▶ [Task directions]: Please transcribe exactly, and only, the lines of the data below between the line holding "do 2 f_equal. f_equal. case_decide as Hc1." and the line holding "drawn cards holding", inclusive.

[Collected data]

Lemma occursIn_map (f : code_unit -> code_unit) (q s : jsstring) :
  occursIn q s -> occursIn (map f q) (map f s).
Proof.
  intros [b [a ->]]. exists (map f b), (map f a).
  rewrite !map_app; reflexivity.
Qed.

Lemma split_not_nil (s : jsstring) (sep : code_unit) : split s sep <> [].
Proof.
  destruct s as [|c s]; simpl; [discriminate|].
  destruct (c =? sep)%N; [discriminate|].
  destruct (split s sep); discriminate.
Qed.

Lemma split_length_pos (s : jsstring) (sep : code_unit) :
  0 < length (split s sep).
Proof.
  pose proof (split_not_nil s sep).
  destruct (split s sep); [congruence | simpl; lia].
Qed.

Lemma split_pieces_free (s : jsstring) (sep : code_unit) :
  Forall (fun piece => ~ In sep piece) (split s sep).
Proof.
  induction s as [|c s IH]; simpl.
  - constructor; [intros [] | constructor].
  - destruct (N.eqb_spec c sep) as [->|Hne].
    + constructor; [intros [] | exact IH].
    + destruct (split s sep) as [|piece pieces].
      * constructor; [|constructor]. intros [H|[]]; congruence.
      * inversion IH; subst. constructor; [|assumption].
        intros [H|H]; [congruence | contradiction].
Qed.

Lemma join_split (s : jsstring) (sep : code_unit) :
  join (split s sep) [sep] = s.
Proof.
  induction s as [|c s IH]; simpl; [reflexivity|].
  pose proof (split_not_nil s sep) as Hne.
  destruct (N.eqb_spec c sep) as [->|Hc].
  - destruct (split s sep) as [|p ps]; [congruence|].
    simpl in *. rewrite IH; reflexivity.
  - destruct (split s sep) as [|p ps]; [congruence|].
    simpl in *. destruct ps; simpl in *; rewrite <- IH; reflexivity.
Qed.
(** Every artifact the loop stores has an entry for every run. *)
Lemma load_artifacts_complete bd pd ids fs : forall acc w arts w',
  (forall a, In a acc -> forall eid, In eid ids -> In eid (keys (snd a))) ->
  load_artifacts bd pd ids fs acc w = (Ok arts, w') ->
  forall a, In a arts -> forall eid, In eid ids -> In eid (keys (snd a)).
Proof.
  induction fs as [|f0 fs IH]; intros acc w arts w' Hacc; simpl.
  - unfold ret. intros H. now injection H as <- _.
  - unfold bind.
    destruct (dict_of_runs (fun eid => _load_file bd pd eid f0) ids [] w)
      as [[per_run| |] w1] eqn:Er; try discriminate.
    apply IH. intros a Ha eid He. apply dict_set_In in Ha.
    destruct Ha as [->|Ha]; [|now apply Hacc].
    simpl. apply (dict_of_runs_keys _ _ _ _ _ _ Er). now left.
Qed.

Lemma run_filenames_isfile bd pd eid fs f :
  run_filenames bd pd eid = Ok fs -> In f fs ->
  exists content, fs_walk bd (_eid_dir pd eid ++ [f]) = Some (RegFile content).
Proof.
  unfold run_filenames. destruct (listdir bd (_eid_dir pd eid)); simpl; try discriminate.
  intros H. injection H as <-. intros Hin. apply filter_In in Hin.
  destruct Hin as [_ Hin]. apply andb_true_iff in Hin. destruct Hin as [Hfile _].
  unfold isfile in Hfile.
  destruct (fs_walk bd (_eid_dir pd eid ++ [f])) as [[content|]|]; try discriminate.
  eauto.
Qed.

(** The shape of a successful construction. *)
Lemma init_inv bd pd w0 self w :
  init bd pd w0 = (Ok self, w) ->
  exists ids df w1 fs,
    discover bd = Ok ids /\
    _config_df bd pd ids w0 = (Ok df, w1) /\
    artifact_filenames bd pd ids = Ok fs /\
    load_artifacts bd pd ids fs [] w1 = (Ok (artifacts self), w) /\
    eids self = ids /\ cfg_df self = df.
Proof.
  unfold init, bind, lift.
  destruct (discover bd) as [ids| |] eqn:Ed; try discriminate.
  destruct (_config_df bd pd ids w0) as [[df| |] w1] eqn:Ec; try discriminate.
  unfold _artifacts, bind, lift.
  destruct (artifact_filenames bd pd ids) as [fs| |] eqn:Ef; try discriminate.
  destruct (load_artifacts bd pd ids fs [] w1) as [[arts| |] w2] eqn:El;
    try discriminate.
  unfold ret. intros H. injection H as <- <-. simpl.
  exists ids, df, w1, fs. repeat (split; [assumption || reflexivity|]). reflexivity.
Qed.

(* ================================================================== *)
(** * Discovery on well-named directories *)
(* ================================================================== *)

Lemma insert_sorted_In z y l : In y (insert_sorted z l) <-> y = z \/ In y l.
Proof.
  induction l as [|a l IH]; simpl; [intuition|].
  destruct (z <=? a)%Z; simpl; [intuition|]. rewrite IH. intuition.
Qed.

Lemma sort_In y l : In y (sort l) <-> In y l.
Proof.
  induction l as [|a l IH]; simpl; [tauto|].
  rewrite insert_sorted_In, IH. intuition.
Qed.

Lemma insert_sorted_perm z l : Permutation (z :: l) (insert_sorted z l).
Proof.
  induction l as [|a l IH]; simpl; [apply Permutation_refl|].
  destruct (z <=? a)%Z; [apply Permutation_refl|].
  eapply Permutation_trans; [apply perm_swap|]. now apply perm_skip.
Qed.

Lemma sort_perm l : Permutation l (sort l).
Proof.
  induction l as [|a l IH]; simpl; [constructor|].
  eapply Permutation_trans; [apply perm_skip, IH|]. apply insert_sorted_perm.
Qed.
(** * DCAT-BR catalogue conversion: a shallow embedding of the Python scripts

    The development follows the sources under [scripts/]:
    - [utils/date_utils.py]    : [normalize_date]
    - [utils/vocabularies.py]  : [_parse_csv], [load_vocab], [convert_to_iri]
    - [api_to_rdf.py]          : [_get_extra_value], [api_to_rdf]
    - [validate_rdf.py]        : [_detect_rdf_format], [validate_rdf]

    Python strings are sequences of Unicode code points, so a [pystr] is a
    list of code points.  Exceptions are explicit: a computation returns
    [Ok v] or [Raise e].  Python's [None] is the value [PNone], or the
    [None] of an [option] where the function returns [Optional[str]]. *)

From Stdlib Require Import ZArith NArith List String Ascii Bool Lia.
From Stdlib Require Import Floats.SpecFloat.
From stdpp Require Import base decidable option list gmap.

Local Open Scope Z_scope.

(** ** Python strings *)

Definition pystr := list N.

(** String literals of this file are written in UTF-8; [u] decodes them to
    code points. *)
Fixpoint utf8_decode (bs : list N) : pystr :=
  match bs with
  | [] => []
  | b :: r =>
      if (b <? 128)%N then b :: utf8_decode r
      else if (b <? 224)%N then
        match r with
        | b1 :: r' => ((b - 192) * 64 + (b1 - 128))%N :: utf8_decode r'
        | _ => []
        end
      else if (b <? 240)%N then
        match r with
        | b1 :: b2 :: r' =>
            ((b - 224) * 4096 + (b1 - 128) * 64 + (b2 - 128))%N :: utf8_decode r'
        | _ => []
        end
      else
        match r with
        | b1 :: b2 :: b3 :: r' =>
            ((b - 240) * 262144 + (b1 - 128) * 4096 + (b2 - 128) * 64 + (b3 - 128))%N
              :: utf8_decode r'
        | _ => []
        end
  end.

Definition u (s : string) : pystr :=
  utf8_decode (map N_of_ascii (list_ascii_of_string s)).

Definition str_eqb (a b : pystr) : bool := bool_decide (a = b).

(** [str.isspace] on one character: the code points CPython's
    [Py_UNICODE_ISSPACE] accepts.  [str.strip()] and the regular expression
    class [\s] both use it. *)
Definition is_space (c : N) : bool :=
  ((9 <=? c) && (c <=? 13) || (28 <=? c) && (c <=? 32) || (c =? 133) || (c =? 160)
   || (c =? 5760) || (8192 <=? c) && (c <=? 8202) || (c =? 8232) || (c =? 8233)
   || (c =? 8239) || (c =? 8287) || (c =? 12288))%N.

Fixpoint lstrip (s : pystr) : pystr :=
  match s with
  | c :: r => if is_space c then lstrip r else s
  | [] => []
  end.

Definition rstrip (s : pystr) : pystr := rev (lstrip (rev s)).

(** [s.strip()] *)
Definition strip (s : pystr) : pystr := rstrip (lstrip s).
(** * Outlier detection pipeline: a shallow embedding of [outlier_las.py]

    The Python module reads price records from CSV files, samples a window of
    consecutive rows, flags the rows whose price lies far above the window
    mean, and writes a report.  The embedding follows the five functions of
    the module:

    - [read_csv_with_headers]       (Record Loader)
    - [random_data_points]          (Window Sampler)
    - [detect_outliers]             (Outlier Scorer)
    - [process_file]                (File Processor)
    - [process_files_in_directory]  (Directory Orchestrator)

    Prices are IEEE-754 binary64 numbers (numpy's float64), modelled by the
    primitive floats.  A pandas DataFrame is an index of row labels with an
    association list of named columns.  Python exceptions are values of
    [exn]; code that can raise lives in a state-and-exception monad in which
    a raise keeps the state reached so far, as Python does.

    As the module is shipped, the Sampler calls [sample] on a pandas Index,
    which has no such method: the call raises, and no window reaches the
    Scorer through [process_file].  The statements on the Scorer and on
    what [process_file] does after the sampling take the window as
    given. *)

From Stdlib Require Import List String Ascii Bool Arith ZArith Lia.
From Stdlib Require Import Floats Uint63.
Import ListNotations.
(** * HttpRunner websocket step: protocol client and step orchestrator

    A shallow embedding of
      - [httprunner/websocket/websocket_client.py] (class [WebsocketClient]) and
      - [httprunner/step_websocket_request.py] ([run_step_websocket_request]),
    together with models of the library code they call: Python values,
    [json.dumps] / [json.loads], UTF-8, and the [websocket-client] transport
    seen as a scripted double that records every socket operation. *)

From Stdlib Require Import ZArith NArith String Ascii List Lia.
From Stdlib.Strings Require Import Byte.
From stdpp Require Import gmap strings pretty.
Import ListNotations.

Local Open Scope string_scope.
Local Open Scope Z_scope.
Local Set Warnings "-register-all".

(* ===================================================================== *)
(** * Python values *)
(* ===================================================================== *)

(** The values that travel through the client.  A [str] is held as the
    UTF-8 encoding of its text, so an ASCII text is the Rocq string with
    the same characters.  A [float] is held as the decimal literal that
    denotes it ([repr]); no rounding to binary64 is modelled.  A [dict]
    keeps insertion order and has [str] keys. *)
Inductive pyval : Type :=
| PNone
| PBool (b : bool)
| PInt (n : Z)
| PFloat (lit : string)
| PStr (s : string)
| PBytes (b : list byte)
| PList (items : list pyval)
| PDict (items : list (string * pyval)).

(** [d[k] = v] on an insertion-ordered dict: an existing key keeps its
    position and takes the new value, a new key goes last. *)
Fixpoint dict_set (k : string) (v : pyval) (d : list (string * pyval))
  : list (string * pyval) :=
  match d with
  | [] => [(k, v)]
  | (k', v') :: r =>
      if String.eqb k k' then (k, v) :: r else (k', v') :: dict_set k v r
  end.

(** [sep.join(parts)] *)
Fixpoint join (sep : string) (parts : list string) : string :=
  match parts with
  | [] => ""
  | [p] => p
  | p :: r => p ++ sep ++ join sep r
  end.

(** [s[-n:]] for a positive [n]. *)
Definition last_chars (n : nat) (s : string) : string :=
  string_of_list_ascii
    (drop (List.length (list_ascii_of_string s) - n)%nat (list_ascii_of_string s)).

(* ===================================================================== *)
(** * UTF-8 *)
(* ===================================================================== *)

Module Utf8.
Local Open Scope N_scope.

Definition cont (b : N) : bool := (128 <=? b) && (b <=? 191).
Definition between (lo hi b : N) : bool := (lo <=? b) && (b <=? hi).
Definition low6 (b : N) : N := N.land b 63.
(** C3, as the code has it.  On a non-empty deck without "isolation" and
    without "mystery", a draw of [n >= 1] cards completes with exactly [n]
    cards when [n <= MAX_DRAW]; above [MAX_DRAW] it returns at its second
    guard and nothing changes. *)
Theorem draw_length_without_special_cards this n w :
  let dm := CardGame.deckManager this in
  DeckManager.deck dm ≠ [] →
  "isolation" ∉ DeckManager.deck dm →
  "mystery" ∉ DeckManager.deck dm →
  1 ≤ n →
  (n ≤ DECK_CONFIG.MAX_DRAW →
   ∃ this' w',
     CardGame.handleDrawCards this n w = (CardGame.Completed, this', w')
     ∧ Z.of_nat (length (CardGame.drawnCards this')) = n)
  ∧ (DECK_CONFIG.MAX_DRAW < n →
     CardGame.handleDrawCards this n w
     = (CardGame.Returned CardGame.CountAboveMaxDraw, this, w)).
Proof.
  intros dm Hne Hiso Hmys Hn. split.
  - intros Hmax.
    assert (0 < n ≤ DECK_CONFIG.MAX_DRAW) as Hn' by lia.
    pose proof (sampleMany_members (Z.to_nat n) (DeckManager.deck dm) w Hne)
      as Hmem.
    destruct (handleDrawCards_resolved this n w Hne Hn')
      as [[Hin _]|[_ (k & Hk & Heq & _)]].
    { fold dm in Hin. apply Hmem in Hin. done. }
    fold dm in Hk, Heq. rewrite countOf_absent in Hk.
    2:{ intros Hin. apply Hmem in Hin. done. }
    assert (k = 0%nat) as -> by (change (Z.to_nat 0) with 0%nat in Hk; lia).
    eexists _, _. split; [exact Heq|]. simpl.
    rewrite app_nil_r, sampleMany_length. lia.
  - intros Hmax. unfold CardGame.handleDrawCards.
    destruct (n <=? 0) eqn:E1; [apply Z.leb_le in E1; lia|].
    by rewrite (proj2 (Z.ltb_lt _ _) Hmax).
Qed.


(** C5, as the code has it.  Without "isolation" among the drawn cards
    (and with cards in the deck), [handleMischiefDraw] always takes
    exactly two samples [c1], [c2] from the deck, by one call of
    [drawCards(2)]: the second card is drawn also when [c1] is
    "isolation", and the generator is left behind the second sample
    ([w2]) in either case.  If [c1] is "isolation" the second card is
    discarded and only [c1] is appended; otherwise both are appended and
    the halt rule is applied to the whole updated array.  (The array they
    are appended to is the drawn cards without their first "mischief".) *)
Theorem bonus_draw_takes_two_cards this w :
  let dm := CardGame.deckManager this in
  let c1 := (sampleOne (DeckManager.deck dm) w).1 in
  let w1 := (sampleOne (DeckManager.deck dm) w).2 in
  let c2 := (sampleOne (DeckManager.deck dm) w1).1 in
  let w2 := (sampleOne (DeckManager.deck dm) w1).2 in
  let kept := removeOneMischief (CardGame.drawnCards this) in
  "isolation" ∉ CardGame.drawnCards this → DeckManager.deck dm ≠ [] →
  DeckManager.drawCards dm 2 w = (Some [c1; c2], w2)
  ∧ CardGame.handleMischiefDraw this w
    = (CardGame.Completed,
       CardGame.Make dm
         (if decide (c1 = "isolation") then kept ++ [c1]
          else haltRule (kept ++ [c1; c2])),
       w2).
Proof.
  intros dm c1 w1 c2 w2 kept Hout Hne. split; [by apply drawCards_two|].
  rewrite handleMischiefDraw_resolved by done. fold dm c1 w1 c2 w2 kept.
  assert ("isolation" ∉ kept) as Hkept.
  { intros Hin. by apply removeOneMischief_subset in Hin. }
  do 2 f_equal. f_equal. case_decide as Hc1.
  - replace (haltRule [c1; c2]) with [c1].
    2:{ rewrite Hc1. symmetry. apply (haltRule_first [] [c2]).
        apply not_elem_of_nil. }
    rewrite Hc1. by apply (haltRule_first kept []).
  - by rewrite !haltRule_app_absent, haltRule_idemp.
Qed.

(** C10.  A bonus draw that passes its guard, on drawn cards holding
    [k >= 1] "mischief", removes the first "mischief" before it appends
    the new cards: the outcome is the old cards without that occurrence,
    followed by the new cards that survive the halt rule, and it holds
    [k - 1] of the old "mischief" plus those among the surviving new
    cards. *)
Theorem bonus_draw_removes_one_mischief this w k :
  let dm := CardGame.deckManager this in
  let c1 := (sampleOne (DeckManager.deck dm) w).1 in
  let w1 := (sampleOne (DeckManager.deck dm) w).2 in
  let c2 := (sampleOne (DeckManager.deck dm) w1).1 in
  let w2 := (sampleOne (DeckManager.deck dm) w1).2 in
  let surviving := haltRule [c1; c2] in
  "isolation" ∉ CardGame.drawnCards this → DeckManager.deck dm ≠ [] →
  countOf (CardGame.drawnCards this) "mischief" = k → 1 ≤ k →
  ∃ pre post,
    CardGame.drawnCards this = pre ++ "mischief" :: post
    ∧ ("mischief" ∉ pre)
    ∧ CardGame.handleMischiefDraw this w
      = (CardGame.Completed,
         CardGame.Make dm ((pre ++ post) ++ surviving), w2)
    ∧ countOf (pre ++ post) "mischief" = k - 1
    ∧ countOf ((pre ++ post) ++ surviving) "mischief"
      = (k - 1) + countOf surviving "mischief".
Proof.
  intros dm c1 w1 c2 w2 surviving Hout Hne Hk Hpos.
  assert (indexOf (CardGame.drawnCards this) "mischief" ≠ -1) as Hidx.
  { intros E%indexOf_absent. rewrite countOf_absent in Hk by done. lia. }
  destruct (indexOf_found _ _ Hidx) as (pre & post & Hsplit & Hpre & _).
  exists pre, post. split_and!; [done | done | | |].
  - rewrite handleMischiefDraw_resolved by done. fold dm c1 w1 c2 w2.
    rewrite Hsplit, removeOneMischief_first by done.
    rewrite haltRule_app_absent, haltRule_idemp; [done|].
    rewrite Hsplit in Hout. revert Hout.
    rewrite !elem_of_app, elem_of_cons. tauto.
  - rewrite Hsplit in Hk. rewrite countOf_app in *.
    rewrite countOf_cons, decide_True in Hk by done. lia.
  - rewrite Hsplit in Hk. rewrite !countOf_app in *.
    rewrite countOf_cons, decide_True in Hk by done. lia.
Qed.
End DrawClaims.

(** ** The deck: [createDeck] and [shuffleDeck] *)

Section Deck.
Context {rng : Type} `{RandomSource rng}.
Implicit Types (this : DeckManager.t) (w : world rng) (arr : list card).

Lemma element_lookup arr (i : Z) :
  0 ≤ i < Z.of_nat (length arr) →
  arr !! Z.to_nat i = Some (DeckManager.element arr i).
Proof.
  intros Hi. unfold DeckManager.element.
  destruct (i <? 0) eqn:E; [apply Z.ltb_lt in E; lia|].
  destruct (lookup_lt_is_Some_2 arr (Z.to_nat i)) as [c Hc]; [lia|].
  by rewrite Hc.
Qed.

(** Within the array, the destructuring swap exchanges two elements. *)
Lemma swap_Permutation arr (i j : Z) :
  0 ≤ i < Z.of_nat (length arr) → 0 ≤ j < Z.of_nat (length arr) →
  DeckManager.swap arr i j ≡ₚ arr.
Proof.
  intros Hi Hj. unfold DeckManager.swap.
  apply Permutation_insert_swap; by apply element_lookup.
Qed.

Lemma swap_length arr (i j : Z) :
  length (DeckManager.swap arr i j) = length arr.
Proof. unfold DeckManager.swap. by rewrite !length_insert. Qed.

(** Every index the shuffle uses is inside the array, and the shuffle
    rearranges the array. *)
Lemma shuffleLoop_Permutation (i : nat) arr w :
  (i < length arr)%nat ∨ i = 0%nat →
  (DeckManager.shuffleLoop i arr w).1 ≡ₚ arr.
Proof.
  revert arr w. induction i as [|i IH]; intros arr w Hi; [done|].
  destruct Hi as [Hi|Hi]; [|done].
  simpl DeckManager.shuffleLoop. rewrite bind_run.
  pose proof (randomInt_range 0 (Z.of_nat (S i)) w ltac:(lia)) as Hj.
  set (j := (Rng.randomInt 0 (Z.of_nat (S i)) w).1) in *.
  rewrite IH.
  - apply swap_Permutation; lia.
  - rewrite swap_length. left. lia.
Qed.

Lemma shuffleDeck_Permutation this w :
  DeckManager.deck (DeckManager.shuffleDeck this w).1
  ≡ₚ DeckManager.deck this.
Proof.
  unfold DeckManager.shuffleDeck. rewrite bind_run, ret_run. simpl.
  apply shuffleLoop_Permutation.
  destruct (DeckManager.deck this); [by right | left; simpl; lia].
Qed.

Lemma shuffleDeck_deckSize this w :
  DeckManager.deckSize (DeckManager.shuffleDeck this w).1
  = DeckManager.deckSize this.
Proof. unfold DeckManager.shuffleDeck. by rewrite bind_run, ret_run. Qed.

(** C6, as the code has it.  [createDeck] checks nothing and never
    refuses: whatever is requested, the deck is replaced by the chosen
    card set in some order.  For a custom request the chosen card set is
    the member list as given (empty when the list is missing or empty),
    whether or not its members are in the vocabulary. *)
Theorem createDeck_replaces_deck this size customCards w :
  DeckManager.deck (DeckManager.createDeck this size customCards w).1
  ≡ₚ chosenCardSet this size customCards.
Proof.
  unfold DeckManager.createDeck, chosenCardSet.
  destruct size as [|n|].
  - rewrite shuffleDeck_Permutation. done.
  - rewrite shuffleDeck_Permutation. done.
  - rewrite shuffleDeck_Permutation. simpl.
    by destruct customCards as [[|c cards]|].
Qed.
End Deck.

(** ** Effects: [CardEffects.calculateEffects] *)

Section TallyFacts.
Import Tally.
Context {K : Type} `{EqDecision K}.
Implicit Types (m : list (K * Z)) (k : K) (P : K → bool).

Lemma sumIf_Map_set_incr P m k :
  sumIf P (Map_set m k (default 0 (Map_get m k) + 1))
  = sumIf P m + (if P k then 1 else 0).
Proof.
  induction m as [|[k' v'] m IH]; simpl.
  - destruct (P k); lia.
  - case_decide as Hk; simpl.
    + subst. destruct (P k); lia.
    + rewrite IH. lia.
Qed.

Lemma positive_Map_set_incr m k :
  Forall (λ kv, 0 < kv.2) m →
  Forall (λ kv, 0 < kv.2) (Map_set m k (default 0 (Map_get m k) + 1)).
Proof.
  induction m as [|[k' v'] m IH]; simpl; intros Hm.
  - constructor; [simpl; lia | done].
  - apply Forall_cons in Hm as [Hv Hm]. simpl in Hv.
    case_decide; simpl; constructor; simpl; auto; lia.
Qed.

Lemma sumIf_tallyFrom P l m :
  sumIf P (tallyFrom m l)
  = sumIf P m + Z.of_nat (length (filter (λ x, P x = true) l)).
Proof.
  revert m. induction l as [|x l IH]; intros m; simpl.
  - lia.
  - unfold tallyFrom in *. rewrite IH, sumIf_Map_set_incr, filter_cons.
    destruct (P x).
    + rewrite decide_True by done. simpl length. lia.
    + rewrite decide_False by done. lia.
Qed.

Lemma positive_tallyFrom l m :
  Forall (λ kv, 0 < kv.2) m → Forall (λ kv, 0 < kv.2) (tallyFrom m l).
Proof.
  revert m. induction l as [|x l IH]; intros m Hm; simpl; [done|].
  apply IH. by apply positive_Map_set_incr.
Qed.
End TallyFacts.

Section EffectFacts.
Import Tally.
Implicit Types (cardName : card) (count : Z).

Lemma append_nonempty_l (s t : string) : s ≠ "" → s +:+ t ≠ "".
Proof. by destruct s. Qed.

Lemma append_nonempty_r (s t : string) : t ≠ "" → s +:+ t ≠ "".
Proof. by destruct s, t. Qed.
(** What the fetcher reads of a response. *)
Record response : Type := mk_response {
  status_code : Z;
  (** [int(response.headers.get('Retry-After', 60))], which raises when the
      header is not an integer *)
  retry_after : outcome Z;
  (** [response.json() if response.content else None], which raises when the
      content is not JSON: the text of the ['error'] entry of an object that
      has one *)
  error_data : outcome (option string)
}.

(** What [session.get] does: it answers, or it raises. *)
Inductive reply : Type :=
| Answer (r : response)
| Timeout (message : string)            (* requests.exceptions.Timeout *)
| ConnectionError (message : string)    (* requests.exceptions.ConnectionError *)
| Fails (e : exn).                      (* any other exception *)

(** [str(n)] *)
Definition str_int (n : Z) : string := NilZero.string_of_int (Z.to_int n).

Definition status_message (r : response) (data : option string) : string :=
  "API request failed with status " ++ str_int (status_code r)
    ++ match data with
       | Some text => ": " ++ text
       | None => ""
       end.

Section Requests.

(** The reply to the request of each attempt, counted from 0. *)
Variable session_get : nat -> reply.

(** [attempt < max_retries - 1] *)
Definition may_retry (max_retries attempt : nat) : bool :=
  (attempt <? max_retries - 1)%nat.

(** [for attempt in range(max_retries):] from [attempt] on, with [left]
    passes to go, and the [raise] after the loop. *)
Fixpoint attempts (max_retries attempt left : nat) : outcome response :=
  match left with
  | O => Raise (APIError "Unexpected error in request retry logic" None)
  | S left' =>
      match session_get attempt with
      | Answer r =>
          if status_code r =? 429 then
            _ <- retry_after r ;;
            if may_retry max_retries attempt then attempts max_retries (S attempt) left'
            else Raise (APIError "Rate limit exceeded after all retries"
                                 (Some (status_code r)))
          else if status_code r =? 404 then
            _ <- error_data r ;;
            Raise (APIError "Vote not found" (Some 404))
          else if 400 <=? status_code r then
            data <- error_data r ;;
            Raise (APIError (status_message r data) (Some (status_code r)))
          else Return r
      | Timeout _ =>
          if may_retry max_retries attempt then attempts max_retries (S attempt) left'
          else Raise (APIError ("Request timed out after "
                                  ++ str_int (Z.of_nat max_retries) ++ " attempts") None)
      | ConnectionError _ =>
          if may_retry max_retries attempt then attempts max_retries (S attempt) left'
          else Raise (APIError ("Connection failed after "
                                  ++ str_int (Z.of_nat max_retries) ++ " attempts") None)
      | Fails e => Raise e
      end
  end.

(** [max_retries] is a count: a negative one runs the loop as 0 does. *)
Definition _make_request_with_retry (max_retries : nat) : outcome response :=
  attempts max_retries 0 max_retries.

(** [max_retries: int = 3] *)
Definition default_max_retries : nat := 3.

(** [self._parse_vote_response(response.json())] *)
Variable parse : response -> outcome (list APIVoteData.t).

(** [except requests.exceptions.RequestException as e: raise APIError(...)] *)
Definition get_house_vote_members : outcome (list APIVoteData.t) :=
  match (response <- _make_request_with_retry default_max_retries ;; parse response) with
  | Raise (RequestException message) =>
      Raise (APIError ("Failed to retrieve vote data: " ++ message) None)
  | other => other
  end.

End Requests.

▶ [Output for this task]:
  do 2 f_equal. f_equal. case_decide as Hc1.
  - replace (haltRule [c1; c2]) with [c1].
    2:{ rewrite Hc1. symmetry. apply (haltRule_first [] [c2]).
        apply not_elem_of_nil. }
    rewrite Hc1. by apply (haltRule_first kept []).
  - by rewrite !haltRule_app_absent, haltRule_idemp.
Qed.

(** C10.  A bonus draw that passes its guard, on drawn cards holding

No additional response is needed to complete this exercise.